Según el modelo de déficit, los científicos son expertos en conocimientos, el público (en diferentes grados) está compuesto por legos ignorantes, y la tarea fundamental es, por lo tanto, disponer de una mayor y mejor comunicación de los conocimientos de la comunidad de expertos hacia el público en general. Otras formas más simplificadas del modelo de déficit se centran en los productos de la investigación científica -hechos, teorías-, mientras que las formas más sutiles se concentran, en cambio, en los procesos de la investigación científica. En ambos casos, no obstante, la clave es la difusión de los conocimientos. Lo que a menudo también está implícito es la creencia de que la desarticulación entre la ciencia y el público, como lo evidencian, por ejemplo, las discrepancias entre los evaluadores de riesgo profesionales y públicos, o la pura y simple oposición social a una ciencia en particular o a tecnologías basadas en la ciencia, son en gran parte el resultado de una insuficiente o inadecuada difusión de los conocimientos. (Durant, 1999: 315)

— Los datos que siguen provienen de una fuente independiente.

Lemma setAsCore_all_spec (l : list nat) :
  ∀ h h',
    foldl (λ acc it, h ← acc; setAsCore it h) (Some h) l = Some h' →
    Forall (λ q, is_Some (value_at h q)) l ∧
    length (values h') = length (values h) ∧
    locations h' = locations h ∧
    ∀ p, value_of h' p = value_of h p ∧
         expression_of h' p = expression_of h p ∧
         (isCore_at h' p = true ↔ isCore_at h p = true ∨ p ∈ l).
Proof.
  induction l as [|q l IH]; intros h h'.
  - cbn. intros [= <-]. split; [done|]. split; [done|]. split; [done|].
    intros p. split; [done|]. split; [done|]. split; [by left|].
    intros [?|Hp]; [done|]. by apply elem_of_nil in Hp.
  - cbn. destruct (setAsCore q h) as [h1|] eqn:Hq.
    + intros (Hall & Hlen & Hloc & Hp)%IH.
      apply setAsCore_spec in Hq as (Hq & Hlen1 & Hloc1 & Hp1).
      split.
      { constructor; [done|]. eapply Forall_impl; [exact Hall|].
        intros [|i] [v Hv]; [done|]. cbn in *.
        apply lookup_lt_is_Some. apply lookup_lt_Some in Hv. lia. }
      split; [congruence|]. split; [congruence|].
      intros p. destruct (Hp p) as (Hv & He & Hc). destruct (Hp1 p) as (Hv1 & He1 & Hc1).
      split; [congruence|]. split; [congruence|].
      rewrite Hc, Hc1, elem_of_cons. case_decide; naive_solver.
    + intros Hrun. exfalso. clear -Hrun.
      induction l as [|q' l IH]; [done|]. by apply IH.
Qed.

(** X25.  When [markAllValues] returns for a versioned value, the graph is the
    one [buildLocationGraph] makes, and in the heap the core flag is set on
    the value and on every value that reaches it through flow edges, all of
    which are allocated; every other flag, every program value and every
    expression is as before. *)
Theorem markAllValues_flags_the_flow_sources
    (fuel : nat) (d : Dependency) (h h' : Heap) (g g' : LocationGraph) (value : nat) :
  markAllValues fuel d h g value = Some (g', h') →
  buildLocationGraph fuel d g value = Some g' ∧
  locations h' = locations h ∧
  length (values h') = length (values h) ∧
  (∀ p, flows_into d value p → is_Some (value_at h p)) ∧
  ∀ p, value_of h' p = value_of h p ∧
       expression_of h' p = expression_of h p ∧
       (isCore_at h' p = true ↔ isCore_at h p = true ∨ flows_into d value p).
Proof.
  unfold markAllValues.
  destruct (buildLocationGraph fuel d g value) as [g1|]; [|done]. cbn.
  destruct (allFlowSources fuel d value) as [allSources|] eqn:Hsources; [|done]. cbn.
  destruct (foldl _ (Some h) allSources) as [h1|] eqn:Hmark; [|done]. cbn.
  intros [= <- <-]. split; [done|].
  apply setAsCore_all_spec in Hmark as (Hall & Hlen & Hloc & Hp).
  pose proof (allFlowSources_is_the_closure _ _ _ _ Hsources) as Hclosure.
  split; [done|]. split; [done|]. split.
  - intros p Hflow%Hclosure. by apply (proj1 (Forall_forall _ _) Hall).
  - intros p. destruct (Hp p) as (Hv & He & Hc).
    split; [done|]. split; [done|]. by rewrite Hc, Hclosure.
Qed.

Lemma markAllValues_flags_the_flow_sources_witness :
  ∃ g' h',
    markAllValues 3 marking_chain marking_heap empty_graph 1 = Some (g', h') ∧
    ∀ p, isCore_at h' p = true ↔
         isCore_at marking_heap p = true ∨ flows_into marking_chain 1 p.
Proof.
  destruct (markAllValues 3 marking_chain marking_heap empty_graph 1) as [[g' h']|] eqn:Hrun;
    [|by vm_compute in Hrun].
  exists g', h'. split; [done|]. intros p.
  by destruct (markAllValues_flags_the_flow_sources 3 marking_chain marking_heap h'
                 empty_graph g' 1 Hrun) as (_ & _ & _ & _ & Hp); destruct (Hp p) as (_ & _ & ?).
Defined.

(** X26.  For an operand without versioned value, [markAllValues] returns
    without doing anything when the operand is a constant and aborts when
    it is not; the search for an operand named [__dso_handle] makes no
    difference. *)
Theorem markAllValues_of_unresolved_operand
    (ir : nat → llvmValue) (operandNames : nat → list string)
    (fuel : nat) (d : Dependency) (h : Heap) (g : LocationGraph) (val : nat) :
  getLatestValueNoConstantCheck d val = 0 →
  markAllValues_of_operand ir operandNames fuel d h g val =
    if isa_Constant (kind (ir val)) then Some (g, h) else None.
Proof.
  intros Hnull. unfold markAllValues_of_operand. rewrite Hnull, decide_True by done.
  destruct (kind (ir val)); cbn; try done;
    by destruct (existsb _ (operandNames val)).
Qed.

El modelo ha sufrido innumerables críticas. Por citar sólo unas pocas, en primer lugar cabe decir que descansa sobre una concepción extremadamente ingenua de lo que es el conocimiento científico, como si éste fuera algo acabado e incontrovertido, cuando lo cierto es que tiene más bien un carácter provisional, parcial y en ocasiones incluso discutible. En segundo lugar, el modelo del déficit cognitivo tiende a caracterizar al público en términos negativos, como legos carentes de conocimiento experto. Sin embargo, los ciudadanos, cuando se ven en la tesitura de debatir de cuestiones científicas pueden mostrar un conocimiento experto relevante, aquel que como usuarios o pacientes de los desarrollos científico-tecnológicos pueden aportar.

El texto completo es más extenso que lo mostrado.